The comparison is severe and brings Golyadkin close to insanity.
The psychological analysis in this short novel is fantastic!
I was familiarized with the literary merit of Dostoevsky in the course of my university studies through the study of Crime and Punishment, The Idiot, and The Brothers Karamazov, a long time ago. These fantastic novels have enriched my understanding of life.
The emotions, fears and difficulties of life that they describe are so real and haunting in their psychological analysis motivate me in strongly recommending the listening or reading of The Double, the story of the takeover of one’s self.
2 of 2 people found this review helpful
By Tad Davis on 03-03-14
A nightmare: Mr Goliadkin, a Russian bureaucrat, finds his life falling apart, and to make matters worse, someone who looks exactly like him, and has the same name, shows up and appears to be conspiring against him. Things do not end well for Mr Goliadkin.
I can't think of anything else I've read by Dostoevsky where the narrator had such a loose grip on reality. The action is presented from Goliadkin's point of view, and it's hard to tell when he's seeing something for real and when he's hallucinating. The prose itself, with its repetitions of key words, especially proper names, begins to have a hallucinatory quality. Goliadkin slides into full-blown paranoia, and at times he takes us with him.

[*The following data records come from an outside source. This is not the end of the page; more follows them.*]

Lemma second_call_has_what_is_left_witness :
  exists writer' w',
    serve slow (get (Some "*/*") KC) world0 = (Returned writer', w') /\
    rw_Status writer' = Some StatusInternalServerError /\
    now w' <= 2 * Second.
Proof.
  pose proof (second_call_has_what_is_left ParseFloat FormatF url_Parse slow
                (get (Some "*/*") KC) world0) as H.
  edestruct H as (writer' & w' & E & S & _ & N & _);
    [vm_compute; reflexivity .. | reflexivity | vm_compute; discriminate |].
  exists writer', w'. split; [exact E|]. split; [exact S | exact N].
Defined.


Import Main.

Lemma startServer_listen_error_holds_mutex_witness :
  startServer (inr "listen tcp 127.0.0.1:8080: bind: address already in use") initial
  = Done (Some "listen tcp 127.0.0.1:8080: bind: address already in use")
      {| listener := None; listnerMutext := true; closed := [] |}.
Proof.
  apply (startServer_listen_error_holds_mutex initial); reflexivity.
Defined.

Lemma deferred_Close_after_stop_witness :
  startServer_return "accept tcp 127.0.0.1:8080: use of closed network connection" true
    {| listener := None; listnerMutext := false; closed := [3%nat] |}
  = (Panicked "runtime error: invalid memory address or nil pointer dereference",
     {| listener := None; listnerMutext := false; closed := [3%nat] |}).
Proof.
  apply (deferred_Close_after_stop initial 3 4
           "accept tcp 127.0.0.1:8080: use of closed network connection" true);
    reflexivity.
Defined.

Lemma second_start_is_refused_witness :
  startServer (inl 4%nat)
    {| listener := Some 3%nat; listnerMutext := false; closed := [] |}
  = Done (Some "server already started")
      {| listener := Some 3%nat; listnerMutext := false; closed := [] |}.
Proof.
  apply (second_start_is_refused initial 3 (inl 4%nat)); reflexivity.
Defined.

(** Two window changes, an interrupt, then a termination request. *)
Lemma signals_stops_at_first_witness :
  signals signal_name [28; 28; SIGINT; SIGTERM] initial
  = Handled ("got signal:  interrupt" +:+ newline) [SIGTERM] (stopServer initial).
Proof.
  apply (signals_stops_at_first signal_name [28; 28] SIGINT [SIGTERM] initial).
  - repeat constructor; discriminate.
  - right. left. reflexivity.
Defined.

Lemma signal_before_listen_blocks_start_witness :
  signals signal_name [SIGTERM] initial
  = Handled ("got signal:  terminated" +:+ newline) []
      (Done tt {| listener := None; listnerMutext := true; closed := [] |}) /\
  startServer (inl 3%nat) {| listener := None; listnerMutext := true; closed := [] |}
  = Blocked {| listener := None; listnerMutext := true; closed := [] |}.
Proof.
  apply (signal_before_listen_blocks_start signal_name [] SIGTERM [] initial (inl 3%nat));
    [reflexivity | reflexivity | constructor | left; reflexivity].
Defined.

Lemma signal_stops_the_server_witness :
  signals signal_name [28; SIGHUP]
    {| listener := Some 3%nat; listnerMutext := false; closed := [] |}
  = Handled ("got signal:  hangup" +:+ newline) []
      (Done tt {| listener := None; listnerMutext := false; closed := [3%nat] |}).
Proof.
  apply (signal_stops_the_server signal_name [28] SIGHUP []
           {| listener := Some 3%nat; listnerMutext := false; closed := [] |} 3);
    [reflexivity | reflexivity | repeat constructor; discriminate
    | right; right; right; left; reflexivity].
Defined.

End ConcreteMore.
(** C3 (amended): a non-error story of results that is absent from at least
    one model's forecast mapping has no entry in all_scores nor in
    story_avg_scores, and contributes to no average: all_scores,
    story_avg_scores, model_avg_scores and tag_avg_scores are those obtained
    without its record.  Its title is nevertheless recorded in
    story_titles. *)
Theorem absent_story_excluded (flash_forecasts flash_lite_forecasts : dict (dict R))
    (l1 l2 : dict story) (story_id : string) (story_data : story) :
  NoDup (keys (l1 ++ (story_id, story_data) :: l2)) ->
  has_error story_data = false ->
  dict_mem flash_forecasts story_id = false \/
  dict_mem flash_lite_forecasts story_id = false ->
  exists rep rep',
    analyze_predictions (l1 ++ (story_id, story_data) :: l2)
      flash_forecasts flash_lite_forecasts = Returns rep /\
    analyze_predictions (l1 ++ l2) flash_forecasts flash_lite_forecasts = Returns rep' /\
    all_scores rep = all_scores rep' /\
    story_avg_scores rep = story_avg_scores rep' /\
    model_avg_scores rep = model_avg_scores rep' /\
    tag_avg_scores rep = tag_avg_scores rep' /\
    ~ In story_id (keys (flash (all_scores rep))) /\
    ~ In story_id (keys (flash_lite (all_scores rep))) /\
    ~ In story_id (keys (story_avg_scores rep)) /\
    dict_get (story_titles rep) story_id = Some (get_title story_id story_data).
Proof.
  intros Hnd He Habs.
  pose proof (absent_not_joined flash_forecasts flash_lite_forecasts
                story_id story_data Habs) as Hj.
  pose proof (NoDup_without _ _ _ _ Hnd) as Hnd'.
  assert (Hout : ~ In story_id
                   (keys (score_lists flash_forecasts flash_lite_forecasts
                            (l1 ++ (story_id, story_data) :: l2))))
    by now apply not_joined_no_table.
  do 2 eexists. split; [now apply analyze_predictions_final |].
  split; [now apply analyze_predictions_final |].
  simpl. unfold score_table, score_lists.
  rewrite !(not_joined_same_table flash_forecasts flash_lite_forecasts
              l1 l2 story_id story_data) by exact Hj.
  repeat split.
  - f_equal. apply collect_tag_scores_ext.
    intros s Hs. rewrite keys_story_averages in Hs.
    unfold valid_stories. rewrite !filter_app, !map_app. simpl. rewrite He. simpl.
    apply dict_get_middle_other. intros <-.
    apply Hout. unfold score_lists.
    now rewrite (not_joined_same_table flash_forecasts flash_lite_forecasts
                   l1 l2 story_id story_data) by exact Hj.
  - rewrite <- (not_joined_same_table flash_forecasts flash_lite_forecasts
                  l1 l2 story_id story_data) by exact Hj.
    now apply not_joined_no_table.
  - rewrite <- (not_joined_same_table flash_forecasts flash_lite_forecasts
                  l1 l2 story_id story_data) by exact Hj.
    now apply not_joined_no_table.
  - rewrite keys_story_averages.
    rewrite <- (not_joined_same_table flash_forecasts flash_lite_forecasts
                  l1 l2 story_id story_data) by exact Hj.
    exact Hout.
  - apply dict_get_In.
    + unfold valid_stories. now apply NoDup_keys_selected.
    + unfold valid_stories.
      apply (in_map (fun kv => (fst kv, get_title (fst kv) (snd kv)))
               _ (story_id, story_data)).
      apply filter_In. split; [| simpl; now rewrite He].
      apply in_or_app. right. now left.
Qed.
(* ===== verification/KMutex.v ===== *)
(** The kernel mutex: [kern/mutex.c] and [kern/xchange_stub.S]. *)
From S2P Require Import Prelude.

Definition UNLOCKED : Z := 0.
Definition LOCKED : Z := 1.

(** [mutex_t]. *)
Record mutex : Type := Mutex { lock_state : Z; owner_tid : Z }.

#[export] Instance mutex_eq_dec : EqDecision mutex.
Proof. solve_decision. Defined.

(** [xchange]: store a value in [lock_state] and return the old one. *)
Definition xchange (m : mutex) (val : Z) : Z * mutex :=
  (lock_state m, Mutex val (owner_tid m)).

Definition mutex_init : mutex := Mutex UNLOCKED (-1).

(** One evaluation of the loop condition of [mutex_lock] followed, when the
    lock was free, by the store of the owner; [None] when the caller has to
    yield to [owner_tid] and try again. *)
Definition mutex_lock (me : Z) (m : mutex) : option mutex :=
  let '(old, m) := xchange m LOCKED in
  if bool_decide (old ≠ UNLOCKED) then None else Some (Mutex (lock_state m) me).

Definition mutex_try_lock (me : Z) (m : mutex) : Z * mutex :=
  let '(old, m) := xchange m LOCKED in
  if bool_decide (old ≠ UNLOCKED) then (FAIL, m)
  else (OK, Mutex (lock_state m) me).

Definition mutex_unlock (m : mutex) : mutex :=
  let m := Mutex (lock_state m) (-1) in
  Mutex UNLOCKED (owner_tid m).

Lemma mutex_lock_unlocked me t : mutex_lock me (Mutex UNLOCKED t) = Some (Mutex LOCKED me).
Proof. reflexivity. Qed.

Lemma mutex_lock_free me m : lock_state m = UNLOCKED -> mutex_lock me m = Some (Mutex LOCKED me).
Proof. destruct m as [s t]. simpl. by intros ->. Qed.

Lemma mutex_lock_Some me m m' :
  mutex_lock me m = Some m' -> lock_state m = UNLOCKED /\ m' = Mutex LOCKED me.
Proof.
  unfold mutex_lock. simpl. case_bool_decide; [done|]. intros [= <-].
  split; [lia|done].
Qed.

Richard Pevar, in the introduction to his translation of the book - not the one used here - says two things about it that seem wrong to me. He says that Goliadkin isn't an example of "the abnormal and pathological," but an attempt on Dostoevsky's part to explore a "normal human soul, but by means of an extreme case and a bold device." And he says that Dostoevsky came back to this theme later, with greater artistry, in "Notes from the Underground." For this non-expert reader, it's hard to see any other interpretation Goliadkin's ruminations but a gradually worsening schizophrenia; and the narrator of "Underground," as compulsively self-conscious as he is, doesn't seem quite so unhinged.
Like many of Dostoevsky's characters, Goliadkin combines a paralyzing and suffocating self-consciousness with an appalling lack of self-awareness.
Stefan Rudnicki gives a powerful reading, conveying Goliadkin's desperation and paranoia with real anguish. And he also conveys the repetitive rhythms of the prose without overemphasizing them. Probably the best thing I could say about him is that my cat purrs when Rudnicki is on the speaker.